Mountain pass in Colorado, USA

Tomichi Pass (elevation 11962 ft) is a high mountain pass in the Sawatch Range of the Rocky Mountains of Colorado. It is located in Gunnison County and in the Gunnison National Forest. The pass divides the watersheds of Middle Quartz Creek to the north and Tomichi Creek to the south.

The pass is traversed by Forest Road 888, which is a four-wheel-drive path and is particularly narrow and exposed on the north side.

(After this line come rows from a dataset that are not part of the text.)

(* ===== verification/KeyProps.v ===== *)
(** * API keys and application secrets: invariants

    At most one current secret per application and never two rows of one
    version; the hash index of the api keys and the key table agree as long as
    the draws of new keys are fresh. *)
From S2P Require Import Prelude PyText StoreState Prims AuditLog Tenants Rbac Users Keys.
From S2P Require Import Tokens Ledger StoreSteps Invariants.

(** ** Application secrets *)

Record secrets_inv (s : Store) : Prop := {
  si_current : forall k1 r1 k2 r2,
    dget k1 (app_secrets s) = Some r1 -> dget k2 (app_secrets s) = Some r2 ->
    s_app_id r1 = s_app_id r2 -> s_status r1 = "current" -> s_status r2 = "current" -> k1 = k2;
  si_versions : forall k1 r1 k2 r2,
    dget k1 (app_secrets s) = Some r1 -> dget k2 (app_secrets s) = Some r2 ->
    s_app_id r1 = s_app_id r2 -> s_version r1 = s_version r2 -> k1 = k2
}.

Lemma foldl_max_ge v vs x : x ∈ v :: vs -> x <= foldl Z.max v vs.
Proof.
  revert v x. induction vs as [|w vs IH]; intros v x; simpl.
  - intros ->%list_elem_of_singleton. done.
  - intros Hx. apply elem_of_cons in Hx as [->|[->|Hx]%elem_of_cons].
    + etrans; [|apply (IH _ (v `max` w)); left]. lia.
    + etrans; [|apply (IH _ (v `max` w)); left]. lia.
    + apply IH. by right.
Qed.

Lemma next_version_gt vs v : v ∈ vs -> v < next_version vs.
Proof.
  destruct vs as [|w vs]; [by intros ?%elem_of_nil|]. intros Hv. simpl.
  pose proof (foldl_max_ge w vs v Hv). lia.
Qed.

Lemma app_version_lt app s k r :
  dget k (app_secrets s) = Some r -> s_app_id r = app -> s_version r < next_version (app_versions app s).
Proof.
  intros Hk%dget_elem_of Ha. apply next_version_gt. unfold app_versions.
  apply list_elem_of_fmap. exists r. split; [done|]. apply list_elem_of_filter. split; [done|].
  apply list_elem_of_fmap. by exists (k, r).
Qed.

(** The rows after an issue: the current one is demoted, the new one stored. *)
Definition demote (now : Z) (app : string) (grace : Z) (d : list (string * AppSecret))
    : list (string * AppSecret) :=
  match dfind (is_current app) d with
  | Some (sid, r) => dset sid (set_s_grace_until (Some (now + sec grace)) (set_s_status "grace" r)) d
  | None => d
  end.

Lemma demote_lookup now app grace s k r :
  store_wf s -> secrets_inv s -> dget k (demote now app grace (app_secrets s)) = Some r ->
  exists r0, dget k (app_secrets s) = Some r0 /\ s_app_id r = s_app_id r0 /\
    s_version r = s_version r0 /\ (s_status r = "current" -> s_status r0 = "current") /\
    (s_app_id r = app -> s_status r <> "current").
Proof.
  intros Hwf [Hc _] Hk. unfold demote in Hk.
  destruct (dfind (is_current app) (app_secrets s)) as [[sid r1]|] eqn:Hf.
  - apply dfind_Some in Hf as [Hcur Hin]. apply bool_decide_eq_true in Hcur as [Ha Hst].
    apply elem_of_dget in Hin; [|apply Hwf]. rewrite dget_dset in Hk. case_decide.
    + simplify_eq. exists r1. by split_and!.
    + exists r. split_and!; try done. intros Hra Hrc.
      assert (k = sid) by (eapply Hc; eauto; congruence). done.
  - exists r. split_and!; try done. intros Hra Hrc. rewrite dfind_None in Hf.
    apply dget_elem_of in Hk. specialize (Hf _ _ Hk). apply bool_decide_eq_false in Hf. naive_solver.
Qed.

Lemma secrets_inv_frame s s' : app_secrets s' = app_secrets s -> secrets_inv s -> secrets_inv s'.
Proof. intros E []. constructor; rewrite E; done. Qed.

Lemma secrets_issue now app grace sid rec s :
  store_wf s -> secrets_inv s -> s_app_id rec = app ->
  s_version rec = next_version (app_versions app s) ->
  secrets_inv (set_app_secrets (dset sid rec (demote now app grace (app_secrets s))) s).
Proof.
  intros Hwf Hs Ha Hv.
  assert (forall k r, dget k (demote now app grace (app_secrets s)) = Some r ->
    s_app_id r = app -> s_status r <> "current" /\ s_version r < s_version rec) as Hold.
  { intros k r Hk Hr. destruct (demote_lookup _ _ _ _ _ _ Hwf Hs Hk) as (r0 & H0 & Ha0 & Hv0 & _ & Hn).
    split; [auto|]. rewrite Hv, Hv0. eapply app_version_lt; [done|]. congruence. }
  constructor; simpl; intros k1 r1 k2 r2 [[-> ->]|[N1 H1]]%dget_dset_inv
    [[-> ->]|[N2 H2]]%dget_dset_inv Happ; try done.
  - intros _ Hcur. destruct (Hold k2 r2 H2); [congruence|done].
  - intros Hcur _. destruct (Hold k1 r1 H1); [congruence|done].
  - destruct (demote_lookup _ _ _ _ _ _ Hwf Hs H1) as (p1 & E1 & A1 & _ & C1 & _).
    destruct (demote_lookup _ _ _ _ _ _ Hwf Hs H2) as (p2 & E2 & A2 & _ & C2 & _).
    intros. eapply (si_current s Hs); eauto. congruence.
  - intros E. destruct (Hold k2 r2 H2); [congruence|lia].
  - intros E. destruct (Hold k1 r1 H1); [congruence|lia].
  - destruct (demote_lookup _ _ _ _ _ _ Hwf Hs H1) as (p1 & E1 & A1 & V1 & _ & _).
    destruct (demote_lookup _ _ _ _ _ _ Hwf Hs H2) as (p2 & E2 & A2 & V2 & _ & _).
    intros. eapply (si_versions s Hs); eauto; congruence.
Qed.

Lemma secrets_revoke sid r s :
  secrets_inv s -> dget sid (app_secrets s) = Some r ->
  secrets_inv (set_app_secrets (dset sid (set_s_grace_until None (set_s_status "revoked" r))
                                  (app_secrets s)) s).
Proof.
  intros [Hc Hv] Hr. constructor; simpl; intros k1 r1 k2 r2 [[-> ->]|[N1 H1]]%dget_dset_inv
    [[-> ->]|[N2 H2]]%dget_dset_inv; simpl; eauto; done.
Qed.

Section secrets.
Context `{HashLib, Argon2Lib}.

Definition new_secret (now : Z) (rnd_raw rnd_id app : string) (s : Store) : AppSecret :=
  mkAppSecret ("sec_" +:+ rnd_id) app (next_version (app_versions app s))
    (sha256 ("fms_" +:+ rnd_raw)) (stake 8 ("fms_" +:+ rnd_raw) +:+ "****") "current" None now.

Lemma issue_app_secret_run now rnd_raw rnd_id app grace s :
  exists prev, issue_app_secret now rnd_raw rnd_id app grace s =
    (Ok ("fms_" +:+ rnd_raw, new_secret now rnd_raw rnd_id app s, prev),
     set_app_secrets (dset ("sec_" +:+ rnd_id) (new_secret now rnd_raw rnd_id app s)
                        (demote now app grace (app_secrets s))) s).
Proof.
  unfold issue_app_secret, demote. rewrite !bind_gets.
  destruct (dfind (is_current app) (app_secrets s)) as [[sid r]|]; eexists; by destruct s.
Qed.

Lemma exec_secrets s op : store_wf s -> secrets_inv s -> secrets_inv (exec op s).
Proof.
  intros Hwf Hs. destruct op;
    try match goal with
        | |- context [exec (OpIssueAppSecret ?n ?a ?b ?c ?d) s] =>
            cbn [exec]; destruct (issue_app_secret_run n a b c d s) as [? ->]; by apply secrets_issue
        | |- context [exec ?op s] =>
            assert (app_secrets (exec op s) = app_secrets s) by (exec_run; done);
            by eapply secrets_inv_frame
        end.
  cbn [exec]. unfold revoke_app_secret_version. rewrite bind_gets.
  destruct (dfind _ _) as [[sid r]|] eqn:Hf; [|done]. apply dfind_Some in Hf as [_ Hin].
  apply secrets_revoke; [done|]. apply elem_of_dget; [apply Hwf|done].
Qed.

Lemma reach_secrets ok s : reach ok s -> secrets_inv s.
Proof.
  intros Hs. apply (reach_invariant ok (fun s => store_wf s /\ secrets_inv s)); [..|done].
  - split; [apply init_wf|by constructor].
  - intros s' op [] _. split; [by apply exec_wf|by apply exec_secrets].
Qed.
End secrets.

(** ** API keys *)

(** Fresh draws and a clock past the epoch: a new key's id and hash are not in
    the table yet, and a revocation time is not the falsy 0. *)
Definition key_draws_ok `{HashLib} (op : store_op) (s : Store) : Prop :=
  match op with
  | OpCreateApiKey _ rnd_raw rnd_id _ _ _ =>
      dget ("key_" +:+ rnd_id) (api_keys s) = None /\
      forall k r, dget k (api_keys s) = Some r -> k_key_hash r <> sha256 ("fmu_" +:+ rnd_raw)
  | OpRevokeApiKey now _ | OpDeleteTenant now _ => now <> 0
  | _ => True
  end.

(** The index holds exactly the live keys, each under its own hash. *)
Record keys_inv (s : Store) : Prop := {
  ki_id : forall kid k, dget kid (api_keys s) = Some k -> k_key_id k = kid /\ kid <> "";
  ki_hash : forall kid k kid' k', dget kid (api_keys s) = Some k ->
    dget kid' (api_keys s) = Some k' -> k_key_hash k = k_key_hash k' -> kid = kid';
  ki_index : forall h kid, dget h (key_hash_index s) = Some kid <->
    exists k, dget kid (api_keys s) = Some k /\ k_key_hash k = h /\ time_true (k_revoked_at k) = false
}.

Lemma keys_inv_frame s s' :
  api_keys s' = api_keys s -> key_hash_index s' = key_hash_index s -> keys_inv s -> keys_inv s'.
Proof. intros E1 E2 []. constructor; rewrite ?E1, ?E2; done. Qed.

Lemma keys_create kid k s :
  keys_inv s -> dget kid (api_keys s) = None -> k_key_id k = kid -> kid <> "" ->
  k_revoked_at k = None ->
  (forall k' r, dget k' (api_keys s) = Some r -> k_key_hash r <> k_key_hash k) ->
  keys_inv (set_key_hash_index (dset (k_key_hash k) kid (key_hash_index s))
              (set_api_keys (dset kid k (api_keys s)) s)).
Proof.
  intros [Hi Hh Hx] Hn Hid Hne Hr Hf. constructor; simpl.
  - intros kid' k' [[-> ->]|[_ ?]]%dget_dset_inv; eauto.
  - intros k1 r1 k2 r2 [[-> ->]|[N1 H1]]%dget_dset_inv [[-> ->]|[N2 H2]]%dget_dset_inv; eauto.
    + intros E. by destruct (Hf k2 r2).
    + intros E. by destruct (Hf k1 r1).
  - intros h kid'. rewrite dget_dset. case_decide as Hc.
    + subst h. split.
      * intros [= <-]. exists k. rewrite dget_dset_eq, Hr. done.
      * intros (k' & [[-> ->]|[_ Hk']]%dget_dset_inv & E & _); [done|]. by destruct (Hf kid' k').
    + rewrite Hx. split; intros (k' & Hk' & E & ?).
      * exists k'. rewrite dget_dset_ne; [done|]. intros ->. congruence.
      * apply dget_dset_inv in Hk' as [[-> ->]|[_ Hk']]; [congruence|eauto].
Qed.

Lemma time_true_some t : t <> 0 -> time_true (Some t) = true.
Proof. intros. by apply bool_decide_eq_true. Qed.

Lemma keys_revoke now kid k s :
  keys_inv s -> dget kid (api_keys s) = Some k -> now <> 0 ->
  keys_inv (set_key_hash_index (dpop (k_key_hash k) (key_hash_index s))
              (set_api_keys (dset kid (set_k_revoked_at (Some now) k) (api_keys s)) s)).
Proof.
  intros [Hi Hh Hx] Hk Hnow. constructor; simpl.
  - intros kid' k' [[-> ->]|[_ ?]]%dget_dset_inv; simpl; eauto.
  - intros k1 r1 k2 r2 [[-> ->]|[N1 H1]]%dget_dset_inv [[-> ->]|[N2 H2]]%dget_dset_inv; simpl; eauto.
  - intros h kid'. rewrite dget_dpop. case_decide as Hc; [split; [done|]|rewrite Hx; split].
    + intros (k' & [[-> ->]|[Hne Hk']]%dget_dset_inv & E & Hrev); simpl in *.
      * by rewrite bool_decide_eq_true_2 in Hrev.
      * destruct Hne. eapply Hh; eauto. congruence.
    + intros (k' & Hk' & E & Hrev). exists k'. rewrite dget_dset_ne; [done|]. intros ->. congruence.
    + intros (k' & [[-> ->]|[Hne Hk']]%dget_dset_inv & E & Hrev); simpl in *; [congruence|eauto].
Qed.

Lemma dget_dpops (l : list ApiKey) h (ix : list (string * string)) :
  dget h (foldl (fun ix k => dpop (k_key_hash k) ix) ix l) =
  if decide (h ∈ k_key_hash <$> l) then None else dget h ix.
Proof.
  revert ix. induction l as [|k l IH]; intros ix; csimpl; [done|]. rewrite IH, dget_dpop.
  repeat case_decide; set_solver.
Qed.

(** What the deletion of a tenant does to the keys. *)
Lemma keys_delete_tenant now tid s :
  store_wf s -> keys_inv s -> now <> 0 ->
  keys_inv (set_api_keys (dmap (fun _ k =>
      if decide (live_key_of tid k) then set_k_revoked_at (Some now) k else k) (api_keys s))
    (set_key_hash_index (foldl (fun ix k => dpop (k_key_hash k) ix) (key_hash_index s)
      (filter (live_key_of tid) (dvalues (api_keys s)))) s)).
Proof.
  intros Hwf [Hi Hh Hx] Hnow.
  set (upd := fun k => if decide (live_key_of tid k) then set_k_revoked_at (Some now) k else k).
  assert (forall k, k_key_id (upd k) = k_key_id k /\ k_key_hash (upd k) = k_key_hash k) as Hupd.
  { intros k. unfold upd. by case_decide. }
  assert (forall kid k, dget kid (dmap (fun _ => upd) (api_keys s)) = Some k ->
    exists k0, dget kid (api_keys s) = Some k0 /\ k = upd k0) as Hget.
  { intros kid k. rewrite dget_dmap. destruct (dget kid (api_keys s)); naive_solver. }
  constructor; simpl.
  - intros kid k (k0 & Hk0 & ->)%Hget. destruct (Hupd k0) as [-> _]. eauto.
  - intros k1 r1 k2 r2 (p1 & E1 & ->)%Hget (p2 & E2 & ->)%Hget.
    destruct (Hupd p1) as [_ ->], (Hupd p2) as [_ ->]. eauto.
  - intros h kid. rewrite dget_dpops. case_decide as Hd.
    + split; [done|]. intros (k & (k0 & Hk0 & ->)%Hget & Hk & Hrev).
      apply list_elem_of_fmap in Hd as (k1 & -> & [Hl Hv]%list_elem_of_filter).
      apply elem_of_dvalues in Hv as [kid1 Hk1]; [|apply Hwf].
      destruct (Hupd k0) as [_ E]. rewrite E in Hk.
      assert (kid = kid1) as -> by eauto. assert (k0 = k1) as -> by congruence.
      unfold upd in Hrev. rewrite decide_True in Hrev by done. simpl in Hrev.
      by rewrite bool_decide_eq_true_2 in Hrev.
    + rewrite Hx. split.
      * intros (k & Hk & E & Hrev). exists k. rewrite dget_dmap, Hk. simpl. split; [|done].
        f_equal. unfold upd. rewrite decide_False; [done|]. intros Hl. apply Hd. subst h.
        apply list_elem_of_fmap. exists k. split; [done|]. apply list_elem_of_filter.
        split; [done|]. apply elem_of_dvalues; [apply Hwf|eauto].
      * intros (k & (k0 & Hk0 & ->)%Hget & E & Hrev). exists k0. destruct (Hupd k0) as [_ E0].
        rewrite E0 in E. split_and!; [done..|]. unfold upd in Hrev. case_decide as Hl; [|done].
        simpl in Hrev. by rewrite bool_decide_eq_true_2 in Hrev.
Qed.

Section api_keys.
Context `{HashLib, Argon2Lib}.

Lemma exec_keys s op : store_wf s -> keys_inv s -> key_draws_ok op s -> keys_inv (exec op s).
Proof.
  intros Hwf Hs Hok. destruct op;
    try match goal with
        | |- context [exec ?op s] =>
            assert (api_keys (exec op s) = api_keys s) by (exec_run; done);
            assert (key_hash_index (exec op s) = key_hash_index s) by (exec_run; done);
            by eapply keys_inv_frame
        end; cbn [exec].
  - unfold delete_tenant. rewrite bind_gets. destruct (dget tid (tenants s)); [|done].
    eapply keys_inv_frame; [..|by apply (keys_delete_tenant now tid s)]; done.
  - destruct Hok as [Hn Hf].
    by refine (keys_create _ (mkApiKey _ _ _ _ _ _ _ _) s Hs Hn eq_refl _ eq_refl Hf).
  - unfold revoke_api_key. rewrite bind_gets. destruct (dget kid (api_keys s)) eqn:E; [|done].
    exact (keys_revoke now kid _ s Hs E Hok).
Qed.

Lemma reach_keys s : reach key_draws_ok s -> keys_inv s.
Proof.
  intros Hs. apply (reach_invariant key_draws_ok (fun s => store_wf s /\ keys_inv s)); [..|done].
  - split; [apply init_wf|]. constructor; simpl; naive_solver.
  - intros s' op [] ?. split; [by apply exec_wf|by apply exec_keys].
Qed.

(** Lookup by hash finds a key exactly when a live key has that hash. *)
Lemma api_key_lookup s h k :
  keys_inv s -> get_api_key_by_hash h s = Some k <->
  dget (k_key_id k) (api_keys s) = Some k /\ k_key_hash k = h /\ time_true (k_revoked_at k) = false.
Proof.
  intros [Hi Hh Hx]. unfold get_api_key_by_hash. split.
  - destruct (dget h (key_hash_index s)) as [kid|] eqn:E; [|done].
    apply Hx in E as (k' & Hk' & Hhash & Hrev). destruct (Hi _ _ Hk') as [Hid Hne].
    unfold str_true. rewrite bool_decide_eq_true_2 by done. rewrite Hk', Hrev. intros [= <-].
    by rewrite Hid.
  - intros (Hk & Hhash & Hrev). destruct (Hi _ _ Hk) as [_ Hne].
    assert (dget h (key_hash_index s) = Some (k_key_id k)) as -> by (apply Hx; eauto).
    unfold str_true. rewrite bool_decide_eq_true_2 by done. by rewrite Hk, Hrev.
Qed.
End api_keys.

The pass was originally traversed by a pack trail connecting the mines and mining camps to the north with those to the south in the 1870s. Improvements eventually allowed the passage of wagons, but the road never saw significant traffic.

==Geology==
Tomichi Pass lies on a ridge composed of Middle Tertiary intrusive rock. This stock of granitic rock was intruded into older Proterozoic granitic rock and Paleozoic sedimentary rock in the area. Also intruded were many igneous dikes and sills. In the 1800s, miners sought profitable veins of gold, silver, and lead along these intrusions. On either side of the pass is evidence of past mining activity. On the ridge to the east of the pass, seemingly out of place, are ash flow tuffs. These rocks originated from volcanic activity in the San Juan volcanic field to the southwest. Eruptions were occurring in the Middle Tertiary (23 to 34 million years ago), approximately the same period granites were being intruded below the surface.

Erosion has since removed most of the tuff and has exposed the intrusive rock that forms the pass today. Contributing to this erosion were Pleistocene glaciers. They sculpted the valleys on both sides of the pass and deposited moraines down valley.